The announcement of the cabinet, however, served in large measure to belie these fears. Of the 27 cabinet ministers, at least eight are Pushtuns, nine are Tajiks, two are Uzbek, three are Hazara and the Baloch and Turkmen have one representative each.
While press reports have not identified the nationality of the remaining three ministers, it is evident that on the face of it Karzai has been able to perform the delicate balancing act of managing all nationalities to be represented in his cabinet, while not yielding to the inclination to make this an exact reflection of the ethnic composition of Afghanistan.
Had an exact reflection of the ethnic composition been attempted, the Pushtuns would have comprised at least half the cabinet and the Tajiks no more than one quarter, or at best, one third.
It is also noteworthy that, in keeping with the Afghan constitution, all ministers are university graduates and nine of them hold a PhD degree. Karzai has also refused to take advantage of the loophole in the constitution allowing him to appoint ministers who have foreign or dual nationality.
A noteworthy exclusion from the cabinet, now reduced from 30 to 27, is that of Ashraf Ghani, the erstwhile finance minister. The change came presumably because Mr Ghani was not willing to give up his American nationality. His services will, however, continue to be available to President Karzai since he has been appointed chancellor of the Kabul University.
Much more expected and therefore, less noteworthy was the exclusion of Marshal Fahim and Yunus Qanooni, the two stalwarts of the Panjsheri faction of the Tajik community.
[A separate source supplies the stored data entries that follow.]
Lemma get_offer_ids_requests_witness :
  ∃ w' r cursors,
    get_offer_ids 5 "id" "token" six_offers = Some (w', r) ∧
    sent w' = sent six_offers ++ list_requests "id" "token" ("" :: cursors).
Proof.
  destruct (get_offer_ids 5 "id" "token" six_offers) as [[w' r]|] eqn:H;
    [|vm_compute in H; discriminate].
  destruct (get_offer_ids_requests 5 "id" "token" six_offers w' r H) as [cursors Hs].
  by exists w', r, cursors.
Defined.

Section PaginationFailure.
Context {sv : services}.
Implicit Types w : world sv.
Variables client_id seller_token : string.

Lemma get_offer_ids_loop_raise n : ∀ steps last_id product_list w w' e,
  after_pages n client_id seller_token last_id product_list w = Some (w', Raise e) →
  (∀ m w'' t l a,
     m < n →
     after_pages m client_id seller_token last_id product_list w = Some (w'', Ok (t, l, a)) →
     t ≠ Z.of_nat (length a)) →
  n < steps →
  get_offer_ids_loop steps client_id seller_token last_id product_list w
  = Some (w', Raise e).
Proof.
  induction n as [|n IH]; intros steps last_id product_list w w' e Hrun Hearly Hsteps;
    (destruct steps as [|steps]; [lia|]); simpl in *.
  - apply bind_inv in Hrun as [(w1 & page & Hpage & H)|(e' & Hpage & [= <-])]; [done|].
    by rewrite (bind_raise _ _ _ _ _ Hpage).
  - apply bind_inv in Hrun as [(w1 & page & Hpage & H)|(e' & Hpage & [= <-])];
      [|by rewrite (bind_raise _ _ _ _ _ Hpage)].
    rewrite (bind_ok _ _ _ _ _ Hpage).
    assert (Page.total page ≠ Z.of_nat (length (product_list ++ Page.items page))) as Hne.
    { eapply (Hearly 0); [lia|]. simpl. by rewrite (bind_ok _ _ _ _ _ Hpage). }
    rewrite (proj2 (Z.eqb_neq _ _) Hne).
    apply (IH steps _ _ _ _ _ H); [|lia].
    intros m w'' t l a Hm Hm'. apply (Hearly (S m) w'' t l a); [lia|].
    simpl. by rewrite (bind_ok _ _ _ _ _ Hpage).
Qed.
(** * Reversible filesystem scenarios of [scripts/incremental_build/cuj_catalog.py]

    A shallow embedding of the mutation recipes ([modify_revert],
    [regex_modify_revert], [create_delete], [delete_restore], the build-file
    variants) and of the catalog assembly ([get_cujgroups]), together with
    the properties of the recipes that the specification states.

    Conventions of the model:
    - a [pathlib.Path] is the list of its components, innermost first, so
      that [p.parent] is the tail and [p.name] the head of the list; the
      empty list is the filesystem root;
    - a filesystem is a finite map from paths to nodes (regular files with
      their bytes, or directories); symbolic links and permissions are not
      modelled; which mounted filesystem holds a path is given with the
      environment, and [rename] does not cross from one to another;
    - a Python [str] is the list of its Unicode code points; text files are
      UTF-8, written without newline translation (POSIX) and read with
      universal newlines;
    - a step's [apply_change] is a function from the world (filesystem and
      the closure cells of the recipes) to an outcome that is either a
      normal return or a raised exception, both with the world they leave. *)

From Stdlib Require Import ZArith NArith String Ascii List Lia DecimalString.
From stdpp Require Import base gmap list strings.
Import ListNotations.

Local Open Scope string_scope.
Local Open Scope list_scope.

(** ** Paths *)

Abbreviation path := (list string).

Definition root : path := [].

(** [split_slash s acc] cuts [s] at every slash; [acc] is the component
    read so far. *)
Fixpoint split_slash (s acc : string) : list string :=
  match s with
  | EmptyString => [acc]
  | String c s' =>
      if Ascii.eqb c "/"%char then acc :: split_slash s' ""
      else split_slash s' (acc +:+ String c "")
  end.

(** The components pathlib keeps: empty components and single dots are
    dropped. *)
Definition parts (s : string) : list string :=
  filter (fun c => c <> "" /\ c <> ".") (split_slash s "").

Definition is_absolute (s : string) : bool :=
  match s with
  | String c _ => Ascii.eqb c "/"%char
  | EmptyString => false
  end.

(** [p.joinpath(s)]: an absolute [s] replaces [p]. *)
Definition joinpath (p : path) (s : string) : path :=
  if is_absolute s then rev (parts s) else rev (parts s) ++ p.

(** [p.name], the empty string for the root. *)
Definition name (p : path) : string :=
  match p with
  | [] => ""
  | n :: _ => n
  end.

(** [p.parent]; the root is its own parent. *)
Definition parent (p : path) : path := tail p.

(** [p.parents]: the proper ancestors, the immediate parent first and the
    root last. *)
Fixpoint parents (p : path) : list path :=
  match p with
  | [] => []
  | _ :: q => q :: parents q
  end.

(** [p.is_relative_to(q)]: [q] is [p] or one of its ancestors. *)
Definition is_relative_to (p q : path) : bool := bool_decide (q `suffix_of` p).

(** [str(p)] for an absolute path. *)
Definition str_path (p : path) : string :=
  match p with
  | [] => "/"
  | _ => fold_left (fun acc c => acc +:+ "/" +:+ c) (rev p) ""
  end.

(** ** Text and bytes *)

(** A [str] is a list of code points; a file holds bytes. *)
Abbreviation text := (list N).
Abbreviation bytes := (list Byte.byte).

Definition byte_of_N (n : N) : Byte.byte :=
  match Byte.of_N n with
  | Some b => b
  | None => Byte.x00
  end.

(** The code points of an ASCII literal. *)
Definition text_of_string (s : string) : text :=
  map N_of_ascii (list_ascii_of_string s).

(** UTF-8 encoding of one code point; surrogates and values beyond U+10FFFF
    cannot be encoded. *)
Definition utf8_encode_char (c : N) : option bytes :=
  if (c <? 128)%N then Some [byte_of_N c]
  else if (c <? 2048)%N then
    Some [byte_of_N (N.lor 192 (N.shiftr c 6));
          byte_of_N (N.lor 128 (N.land c 63))]
  else if (c <? 65536)%N then
    if ((55296 <=? c) && (c <=? 57343))%N then None
    else
      Some [byte_of_N (N.lor 224 (N.shiftr c 12));
            byte_of_N (N.lor 128 (N.land (N.shiftr c 6) 63));
            byte_of_N (N.lor 128 (N.land c 63))]
  else if (c <? 1114112)%N then
    Some [byte_of_N (N.lor 240 (N.shiftr c 18));
          byte_of_N (N.lor 128 (N.land (N.shiftr c 12) 63));
          byte_of_N (N.lor 128 (N.land (N.shiftr c 6) 63));
          byte_of_N (N.lor 128 (N.land c 63))]
  else None.

Fixpoint utf8_encode (t : text) : option bytes :=
  match t with
  | [] => Some []
  | c :: t' =>
      match utf8_encode_char c, utf8_encode t' with
      | Some b, Some bs => Some (b ++ bs)
      | _, _ => None
      end
  end.

(** Every character of [t] takes one byte in UTF-8. *)
Definition one_byte_per_char (t : text) : Prop := Forall (fun c => (c < 128)%N) t.

(** UTF-8 decoding as Python's strict decoder does it: overlong forms,
    surrogates and values beyond U+10FFFF are rejected. *)
Definition continuation (b : Byte.byte) : option N :=
  let n := Byte.to_N b in
  if ((128 <=? n) && (n <? 192))%N then Some (n - 128)%N else None.

Fixpoint utf8_decode (bs : bytes) : option text :=
  match bs with
  | [] => Some []
  | b0 :: r0 =>
      let n0 := Byte.to_N b0 in
      if (n0 <? 128)%N then cons n0 <$> utf8_decode r0
      else if (n0 <? 192)%N then None
      else
        match r0 with
        | [] => None
        | b1 :: r1 =>
            match continuation b1 with
            | None => None
            | Some n1 =>
                if (n0 <? 224)%N then
                  let c := ((n0 - 192) * 64 + n1)%N in
                  if (c <? 128)%N then None else cons c <$> utf8_decode r1
                else
                  match r1 with
                  | [] => None
                  | b2 :: r2 =>
                      match continuation b2 with
                      | None => None
                      | Some n2 =>
                          if (n0 <? 240)%N then
                            let c := ((n0 - 224) * 4096 + n1 * 64 + n2)%N in
                            if ((c <? 2048) || ((55296 <=? c) && (c <=? 57343)))%N
                            then None
                            else cons c <$> utf8_decode r2
                          else
                            match r2 with
                            | [] => None
                            | b3 :: r3 =>
                                match continuation b3 with
                                | None => None
                                | Some n3 =>
                                    let c := ((n0 - 240) * 262144 + n1 * 4096
                                              + n2 * 64 + n3)%N in
                                    if ((c <? 65536) || (1114112 <=? c))%N
                                    then None
                                    else cons c <$> utf8_decode r3
                                end
                            end
                      end
                  end
            end
        end
  end.

(** Reading in text mode translates CR LF and a lone CR to LF. *)
Fixpoint universal_newlines (t : text) : text :=
  match t with
  | [] => []
  | c :: t' =>
      if (c =? 13)%N then
        match t' with
        | d :: t'' =>
            if (d =? 10)%N then 10%N :: universal_newlines t''
            else 10%N :: universal_newlines t'
        | [] => [10%N]
        end
      else c :: universal_newlines t'
  end.

(** ** Exceptions and results *)

Inductive exn : Type :=
| RuntimeError (msg : string)
| SystemExit (msg : string)
| AssertionError (msg : string)
| ValueError (msg : string)
| NameError (var : string)
| FileNotFoundError (p : path)
| FileExistsError (p : path)
| IsADirectoryError (p : path)
| NotADirectoryError (p : path)
| OSError (p : path)
| UnicodeEncodeError
| UnicodeDecodeError.

Inductive result (A : Type) : Type :=
| OK (a : A)
| Err (e : exn).

Arguments OK {A} a.
Arguments Err {A} e.

(** ** The filesystem *)

Inductive node : Type :=
| File (content : bytes)
| Dir.

Abbreviation filesystem := (gmap path node).

(** [p.exists()] *)
Definition path_exists (fs : filesystem) (p : path) : bool :=
  bool_decide (is_Some (fs !! p)).

(** [p.is_dir()] *)
Definition is_dir (fs : filesystem) (p : path) : bool :=
  match fs !! p with
  | Some Dir => true
  | _ => false
  end.

(** A tree-shaped filesystem: the root is a directory and every entry lies
    in a directory. *)
Definition wf_fs (fs : filesystem) : Prop :=
  fs !! root = Some Dir /\
  forall n p, is_Some (fs !! (n :: p)) -> fs !! p = Some Dir.

Inductive errno : Type := ENOENT | ENOTDIR.

Definition os_error (e : errno) (p : path) : exn :=
  match e with
  | ENOENT => FileNotFoundError p
  | ENOTDIR => NotADirectoryError p
  end.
The Americans, having ensured at the Bonn Conference that this faction had a virtual monopoly on all levers of power in Kabul under the titular leadership of Karzai, have finally realized over the years that this faction contributed more than any other to the continuance of the Taliban insurgency and of warlord culture.
Fahim's removal from the cabinet and the appointment of his deputy, Pushtun General Abdurrahim Wardak, as minister for national defence will hopefully permit the disarmament of the militia to proceed at a faster rate.
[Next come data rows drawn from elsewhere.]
(** * College voice assistant: the browser-side script, embedded and verified

    A shallow embedding of [frontend/script.js].  JavaScript strings are
    sequences of UTF-16 code units, values received from the backend are
    JSON values, and the script's functions are written in a small monad
    that threads the page state and carries JavaScript exceptions, so that
    [try]/[catch] and "does not throw" are statements about the model and
    not facts of typing. *)

From Stdlib Require Import ZArith List String Ascii Bool Lia DecimalString.
From Stdlib.Strings Require Byte.
Import ListNotations.

Set Implicit Arguments.
Set Warnings "-register-all".
Local Open Scope Z_scope.

(* ================================================================== *)
(** ** JavaScript strings *)
(* ================================================================== *)

Module JsString.

(** A JavaScript string: a list of UTF-16 code units. *)
Definition jsstring := list Z.

Definition code_unit (u : Z) : Prop := 0 <= u < 65536.
Definition code_point (c : Z) : Prop :=
  0 <= c < 1114112 /\ ~ (55296 <= c <= 57343).

(** UTF-16 encoding of one code point and of a text. *)
Definition utf16_units (c : Z) : list Z :=
  if c <? 65536 then [c]
  else [55296 + Z.shiftr (c - 65536) 10; 56320 + Z.land (c - 65536) 1023].

Definition utf16_encode (cps : list Z) : jsstring := flat_map utf16_units cps.

(** UTF-8 decoding, used only to read the literals of the script (the file
    is UTF-8) into code points. *)
Fixpoint utf8_decode (bs : list Z) : list Z :=
  match bs with
  | [] => []
  | b0 :: r0 =>
    if b0 <? 128 then b0 :: utf8_decode r0
    else match r0 with
    | [] => []
    | b1 :: r1 =>
      if b0 <? 224 then
        Z.lor (Z.shiftl (Z.land b0 31) 6) (Z.land b1 63) :: utf8_decode r1
      else match r1 with
      | [] => []
      | b2 :: r2 =>
        if b0 <? 240 then
          Z.lor (Z.shiftl (Z.land b0 15) 12)
                (Z.lor (Z.shiftl (Z.land b1 63) 6) (Z.land b2 63))
            :: utf8_decode r2
        else match r2 with
        | [] => []
        | b3 :: r3 =>
          Z.lor (Z.shiftl (Z.land b0 7) 18)
                (Z.lor (Z.shiftl (Z.land b1 63) 12)
                       (Z.lor (Z.shiftl (Z.land b2 63) 6) (Z.land b3 63)))
            :: utf8_decode r3
        end
      end
    end
  end.

Definition bytes_of (s : string) : list Z :=
  map (fun b => Z.of_N (Byte.to_N b)) (list_byte_of_string s).

(** A literal of the script. *)
Definition js (s : string) : jsstring := utf16_encode (utf8_decode (bytes_of s)).

(** [a === b] on strings. *)
Fixpoint jseqb (a b : jsstring) : bool :=
  match a, b with
  | [], [] => true
  | x :: a', y :: b' => (x =? y) && jseqb a' b'
  | _, _ => false
  end.

(** White space and line terminators, the code units [String.prototype.trim]
    strips. *)
Definition is_space (u : Z) : bool :=
  (u =? 9) || (u =? 10) || (u =? 11) || (u =? 12) || (u =? 13) || (u =? 32)
  || (u =? 160) || (u =? 5760) || ((8192 <=? u) && (u <=? 8202))
  || (u =? 8232) || (u =? 8233) || (u =? 8239) || (u =? 8287)
  || (u =? 12288) || (u =? 65279).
It will almost certainly ensure that the removal of heavy armament from Kabul, largely under the control of Fahim's Shura-i-Nazar, is completed along with the demobilization or redeployment of the militia units that Fahim has maintained, in contravention of the Bonn agreement in Kabul for the last three years.
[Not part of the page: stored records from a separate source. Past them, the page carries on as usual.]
(** C9, as the code has it. For a task suspended in the [try] body of
    the connector loop (in the request or in the stream): a
    cancellation, by [Task.cancel] or raised where the task waits,
    ends the task with [CancelledError] and leaves the reader as it
    is; an exception that derives from [Exception] is absorbed: the
    status becomes ["error"], its text is the last error, the task
    sleeps in the backoff without ending, the buffers are untouched,
    [drain] still returns normally, and after the sleep the loop
    retries (["connecting"]) unless the stop event is set; any other
    exception (deriving from [BaseException] only) ends the task like
    a cancellation. *)
Theorem exceptions_in_connector_loop (w : World) (t : nat) (tk : Task) :
  tasks w !! t = Some tk →
  (pc tk = Connecting ∨ ∃ partial, pc tk = Streaming partial) →
  (∀ i, must_cancel tk = true ∨ i = Raise CancelledError →
        self (step t i w) = self w
        ∧ tasks (step t i w) !! t
          = Some (mkTask (Finished (Some CancelledError)) false))
  ∧ (∀ e, must_cancel tk = false → is_Exception e = true →
       status (self (step t (Raise e) w)) = error
       ∧ last_error (self (step t (Raise e) w)) = Some (str_of_exn e)
       ∧ tasks (step t (Raise e) w) !! t = Some (mkTask (Backoff 1) false)
       ∧ agent_queue (self (step t (Raise e) w)) = agent_queue (self w)
       ∧ queues (step t (Raise e) w) = queues w
       ∧ (∀ ws env, ∃ lines q',
            drain ws env (agent_queue (self (step t (Raise e) w)))
            = (inr lines, q'))
       ∧ (stop_event (self w) = false →
          status (self (step t Go (step t (Raise e) w))) = connecting
          ∧ tasks (step t Go (step t (Raise e) w)) !! t
            = Some (mkTask Connecting false)))
  ∧ (∀ e, must_cancel tk = false → e ≠ CancelledError →
       is_Exception e = false →
       self (step t (Raise e) w) = self w
       ∧ tasks (step t (Raise e) w) !! t
         = Some (mkTask (Finished (Some e)) false)).
Proof.
  intros Ht Hpc.
  assert (t < length (tasks w)) as Hlt by by eapply lookup_lt_Some.
  assert (∀ e, _run (pc tk) (Raise e) w = on_exception e w) as Hres.
  { intros e. by destruct Hpc as [->|[partial ->]]. }
  split_and!.
  - intros i Hi. rewrite (step_lookup t i w tk Ht).
    assert ((if must_cancel tk then Raise CancelledError else i)
            = Raise CancelledError) as ->.
    { destruct Hi as [->| ->]; [done|by destruct (must_cancel tk)]. }
    rewrite Hres. unfold on_exception. simpl.
    by rewrite list_lookup_insert_eq.
  - intros e Hc He.
    assert (e ≠ CancelledError) as Hne by (by intros ->).
    assert (step t (Raise e) w
            = set_tasks (<[t := mkTask (Backoff 1) false]> (tasks w))
                (set_self (set_last_error (Some (str_of_exn e))
                             (set_status error (self w))) w)) as Hstep.
    { rewrite (step_lookup t (Raise e) w tk Ht), Hc, Hres.
      unfold on_exception. rewrite bool_decide_eq_false_2 by done.
      by rewrite He. }
    rewrite Hstep. simpl. split_and!; try done.
    + by rewrite list_lookup_insert_eq.
    + intros ws env. apply drain_returns.
    + intros Hs. erewrite step_lookup; [|by apply list_lookup_insert_eq].
      simpl. unfold loop_head. simpl. rewrite Hs. simpl.
      rewrite list_insert_insert_eq. split; [done|].
      by rewrite list_lookup_insert_eq.
  - intros e Hc Hne He. rewrite (step_lookup t (Raise e) w tk Ht), Hc, Hres.
    unfold on_exception. rewrite bool_decide_eq_false_2 by done.
    rewrite He. simpl. by rewrite list_lookup_insert_eq.
Qed.

(** Witness of [exceptions_in_connector_loop]: the module's reader,
    its task in the request, and a connection error. *)
Lemma exceptions_in_connector_loop_witness :
  status (self (step 0 (Raise (OtherError (lit "Cannot connect to host")))
                  (exec_all uart_reader [EnsureRunning; Step 0 Go]))) = error
  ∧ last_error (self (step 0 (Raise (OtherError (lit "Cannot connect to host")))
                        (exec_all uart_reader [EnsureRunning; Step 0 Go])))
    = Some (lit "Cannot connect to host").
Proof.
  destruct (exceptions_in_connector_loop
              (exec_all uart_reader [EnsureRunning; Step 0 Go]) 0
              (mkTask Connecting false) eq_refl (or_introl eq_refl))
    as (_ & H & _).
  destruct (H (OtherError (lit "Cannot connect to host")) eq_refl eq_refl)
    as (H1 & H2 & _).
  exact (conj H1 H2).
Defined.

(** C9 as stated fails for an exception that is neither a cancellation
    nor an [Exception]: [KeyboardInterrupt] raised in the request is
    not absorbed; the status does not become ["error"], nothing is
    recorded, and the task ends with it. *)
Lemma keyboard_interrupt_not_absorbed :
  KeyboardInterrupt ≠ CancelledError
  ∧ status (self (step 0 (Raise KeyboardInterrupt)
                    (exec_all uart_reader [EnsureRunning; Step 0 Go])))
    = connecting
  ∧ status (self (step 0 (Raise KeyboardInterrupt)
                    (exec_all uart_reader [EnsureRunning; Step 0 Go]))) ≠ error
  ∧ last_error (self (step 0 (Raise KeyboardInterrupt)
                        (exec_all uart_reader [EnsureRunning; Step 0 Go]))) = None
  ∧ tasks (step 0 (Raise KeyboardInterrupt)
             (exec_all uart_reader [EnsureRunning; Step 0 Go]))
    = [mkTask (Finished (Some KeyboardInterrupt)) false].
Proof. by vm_compute. Qed.

End LifecycleTheorems.

(** ** What the framer hands over *)

Section CleanLines.

Local Open Scope N_scope.

Lemma contains_false_app c (s t : str) :
  contains c (s ++ t) = false ↔ contains c s = false ∧ contains c t = false.
Proof. rewrite contains_app. apply orb_false_iff. Qed.

Lemma lstrip_suffix (s : str) : ∃ pre, s = pre ++ lstrip s.
Proof.
  induction s as [|x s [pre IH]]; [by exists []|]. simpl.
  destruct (isspace x); [|by exists []].
  exists (x :: pre). simpl. by f_equal.
Qed.

(** The stripped line is a piece of the extracted one: what is cut off
    in front is the prefix with its white space, what is cut off behind
    is made of CR and LF. *)
Lemma strip_line_infix (line : str) :
  ∃ pre post, line = pre ++ strip_line line ++ post
              ∧ rstrip [CR; LF] line = pre ++ strip_line line.
Proof.
  unfold strip_line. destruct (rstrip_prefix [CR; LF] line) as (t & Hl & _).
  destruct (startswith (rstrip [CR; LF] line) DATA_PREFIX).
  - destruct (lstrip_suffix (drop 5 (rstrip [CR; LF] line))) as [pre Hpre].
    exists (take 5 (rstrip [CR; LF] line) ++ pre), t.
    assert (rstrip [CR; LF] line
            = (take 5 (rstrip [CR; LF] line) ++ pre)
                ++ lstrip (drop 5 (rstrip [CR; LF] line))) as Hr.
    { rewrite <-app_assoc, <-Hpre. by rewrite take_drop. }
    split; [|done]. by rewrite app_assoc, <-Hr.
  - exists [], t. by split.
Qed.

Lemma last_is_Some_snoc {A} (l : list A) x :
  last l = Some x → ∃ r, l = r ++ [x].
Proof.
  intros Hl. destruct l as [|y l'] using rev_ind; [done|].
  rewrite last_snoc in Hl. simplify_eq. by eexists.
Qed.

Lemma strip_line_clean (line : str) :
  contains LF line = false → strip_line line ≠ [] →
  clean (strip_line line) = true.
Proof.
  intros Hlf Hne. destruct (strip_line_infix line) as (pre & post & Hl & Hr).
  unfold clean. rewrite bool_decide_eq_false_2 by done. simpl.
  rewrite Hl in Hlf. apply contains_false_app in Hlf as [_ Hlf].
  apply contains_false_app in Hlf as [-> _]. simpl.
  destruct (last (strip_line line)) as [c|] eqn:Hlast; [|done].
  apply last_is_Some_snoc in Hlast as [r Hs]. rewrite Hs, app_assoc in Hr.
  apply rstrip_last in Hr. by rewrite <-in_crlf, Hr.
Qed.

Lemma split_once_no_newline (s : str) :
  has_terminator s = true → contains LF (split_once s).1 = false.
Proof.
  intros Ht. destruct (contains LF s) eqn:Hlf.
  - by destruct (split_once_lf s Hlf) as (u & r & -> & _ & Hu).
  - unfold has_terminator in Ht. rewrite Hlf in Ht.
    destruct (split_once_cr s Hlf Ht) as (u & r & -> & _ & Hu).
    unfold has_terminator in Hu. by apply orb_false_iff in Hu as [? _].
Qed.

Lemma frame_lines_clean (s : str) :
  forallb clean (frame_lines s).2 = true.
Proof.
  remember (length s) as n eqn:Hn. revert s Hn.
  induction n as [n IH] using lt_wf_ind. intros s ->.
  rewrite frame_lines_unfold. destruct (has_terminator s) eqn:Ht; [|done].
  pose proof (split_once_shorter _ Ht) as Hlt.
  pose proof (split_once_no_newline _ Ht) as Hlf.
  destruct (split_once s) as [line r]. simpl in Hlt, Hlf.
  specialize (IH (length r) Hlt r eq_refl).
  destruct (frame_lines r) as [rest ls]. simpl in *.
  rewrite forallb_app, IH, andb_true_r. unfold event_of.
  case_bool_decide; [done|]. simpl. by rewrite strip_line_clean.
Qed.

Lemma feed_clean (partial : str) (raw : list byte) :
  forallb clean (feed partial raw).2 = true.
Proof. unfold feed. case_bool_decide; [done|]. apply frame_lines_clean. Qed.

(** X1. Whatever bytes arrive, in whatever chunks, and whatever text
    was pending: every line the framer accepts is not empty, holds no
    newline, and does not end in a carriage return. *)
Theorem framed_lines_clean (partial : str) (chunks : list (list byte)) :
  forallb clean (feed_all partial chunks).2 = true.
Proof.
  revert partial. induction chunks as [|raw rest IH]; intros partial; [done|].
  cbn [feed_all]. pose proof (feed_clean partial raw) as Hfeed.
  destruct (feed partial raw) as [p' ls]. specialize (IH p').
  destruct (feed_all p' rest) as [p'' ls']. simpl in *.
  by rewrite forallb_app, Hfeed, IH.
Qed.

End CleanLines.

(** ** What a run keeps true of the queues and the counters *)

Section QueueInvariants.

(** A push keeps what the queue held, less possibly the oldest line,
    plus possibly the new line. *)
Lemma pushed_cases (line : str) (q : Queue) :
  items (pushed line q) = items q ++ [line]
  ∨ items (pushed line q) = tail (items q) ++ [line]
  ∨ items (pushed line q) = tail (items q)
  ∨ items (pushed line q) = items q.
Proof.
  autounfold with pyqueue.
  destruct (full q) eqn:Hfull; [destruct (items q) as [|x rest] eqn:Hi|];
    simpl; rewrite ?Hfull; simpl; rewrite ?Hi; auto.
  destruct (full (mkQueue _ _)); simpl; auto.
Qed.

Lemma forallb_tail {A} (P : A → bool) (l : list A) :
  forallb P l = true → forallb P (tail l) = true.
Proof. destruct l; simpl; [done|]. by intros [_ ?]%andb_true_iff. Qed.

Lemma pushed_forallb (P : str → bool) (line : str) (q : Queue) :
  forallb P (items q) = true → P line = true →
  forallb P (items (pushed line q)) = true.
Proof.
  intros Hq Hl. pose proof (forallb_tail P _ Hq) as Ht.
  destruct (pushed_cases line q) as [-> | [-> | [-> | ->]]];
    rewrite ?forallb_app; simpl; by rewrite ?Hq, ?Ht, ?Hl.
Qed.

Lemma pushed_all_forallb (P : str → bool) (lines : list str) (q : Queue) :
  forallb P (items q) = true → forallb P lines = true →
  forallb P (items (pushed_all lines q)) = true.
Proof.
  revert q. induction lines as [|l lines IH]; intros q Hq Hl; [done|].
  simpl in Hl. apply andb_true_iff in Hl as [Hl Hls].
  cbn [pushed_all foldl]. apply IH; [|done]. by apply pushed_forallb.
Qed.

Lemma pushed_length_le (line : str) (q : Queue) :
  length (items (pushed line q)) ≤ S (length (items q)).
Proof.
  destruct (pushed_cases line q) as [-> | [-> | [-> | ->]]];
    rewrite ?length_app; destruct (items q); simpl; lia.
Qed.

Lemma offered_cases (line : str) (obj : Queue) :
  items (offered line obj) = items obj ++ [line]
  ∨ items (offered line obj) = items obj.
Proof.
  unfold offered, try_except, put_nowait. destruct (full obj); simpl; auto.
Qed.

(** What a resumption does to the queues: a chunk with the stop event
    not set tees its lines, in order; anything else leaves the queues,
    the counter and the registry alone. *)
Lemma run_effect p i (w : World) :
  (∃ partial raw now,
     p = Streaming partial ∧ i = Chunk raw now
     ∧ stop_event (self w) = false ∧ raw ≠ []
     ∧ _run p i w
       = (foldl (λ w line, accept line w)
            (set_self (set_last_activity now (self w)) w) (feed partial raw).2,
          Streaming (feed partial raw).1))
  ∨ (agent_queue (self (_run p i w).1) = agent_queue (self w)
     ∧ queues (_run p i w).1 = queues w
     ∧ lines_read (self (_run p i w).1) = lines_read (self w)
     ∧ ui_queues (self (_run p i w).1) = ui_queues (self w)
     ∧ ∀ partial', (_run p i w).2 = Streaming partial' →
         partial' = [] ∨ p = Streaming partial').
Proof.
  destruct p as [| |partial|secs|raised], i as [| |raw now| |e]; simpl;
    unfold loop_head, on_exception; simpl;
    try (right; repeat case_match; simpl; split_and!; try done;
         intros; simplify_eq; by auto).
  destruct (stop_event (self w)) eqn:Hstop.
  - right. unfold on_chunk, loop_head. rewrite Hstop. simpl. by split_and!.
  - destruct (decide (raw = [])) as [->|Hne].
    + right. unfold on_chunk. rewrite Hstop. simpl. split_and!; try done.
      intros ? [= <-]. by right.
    + left. exists partial, raw, now. split_and!; try done.
      rewrite on_chunk_feed by done. by rewrite bool_decide_eq_false_2.
Qed.

Lemma all_clean_frame (w w' : World) :
  agent_queue (self w') = agent_queue (self w) → queues w' = queues w →
  all_clean w → all_clean w'.
Proof. unfold all_clean. by intros -> ->. Qed.

Lemma all_clean_accept (line : str) (w : World) :
  clean line = true → all_clean w → all_clean (accept line w).
Proof.
  intros Hl [Ha Hq]. split.
  - simpl. by apply pushed_forallb.
  - intros q obj. rewrite accept_lookup. case_bool_decide; [|apply Hq].
    destruct (queues w !! q) as [obj'|] eqn:Hobj; simpl; [|done].
    intros [= <-]. specialize (Hq q obj' Hobj).
    destruct (offered_cases line obj') as [-> | ->]; [|done].
    by rewrite forallb_app, Hq; simpl; rewrite Hl.
Qed.

Lemma all_clean_accept_all (lines : list str) (w : World) :
  forallb clean lines = true → all_clean w →
  all_clean (foldl (λ w line, accept line w) w lines).
Proof.
  revert w. induction lines as [|l lines IH]; intros w Hl Hw; [done|].
  simpl in Hl. apply andb_true_iff in Hl as [Hl Hls].
  simpl. apply IH; [done|]. by apply all_clean_accept.
Qed.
Wardak, as deputy defence minister, had been largely responsible for pushing the UN-sponsored DDR (disarming, Demobilizing and rehabilitation) programme with regard to the private militia maintained by the warlords.
At the last count, 29,000 militia members have been enrolled in the DDR. The UN estimate that the total strength of the private militia is between 50,000 to 60,000 is almost certainly wrong. Closer to reality would be a figure of 100,000.
Much is being made of the disarming of at least some of the militias of General Rashid Dostum and Atta Mohammad in the north, but it is generally acknowledged that both these warring commanders continue to maintain large and well armed militia.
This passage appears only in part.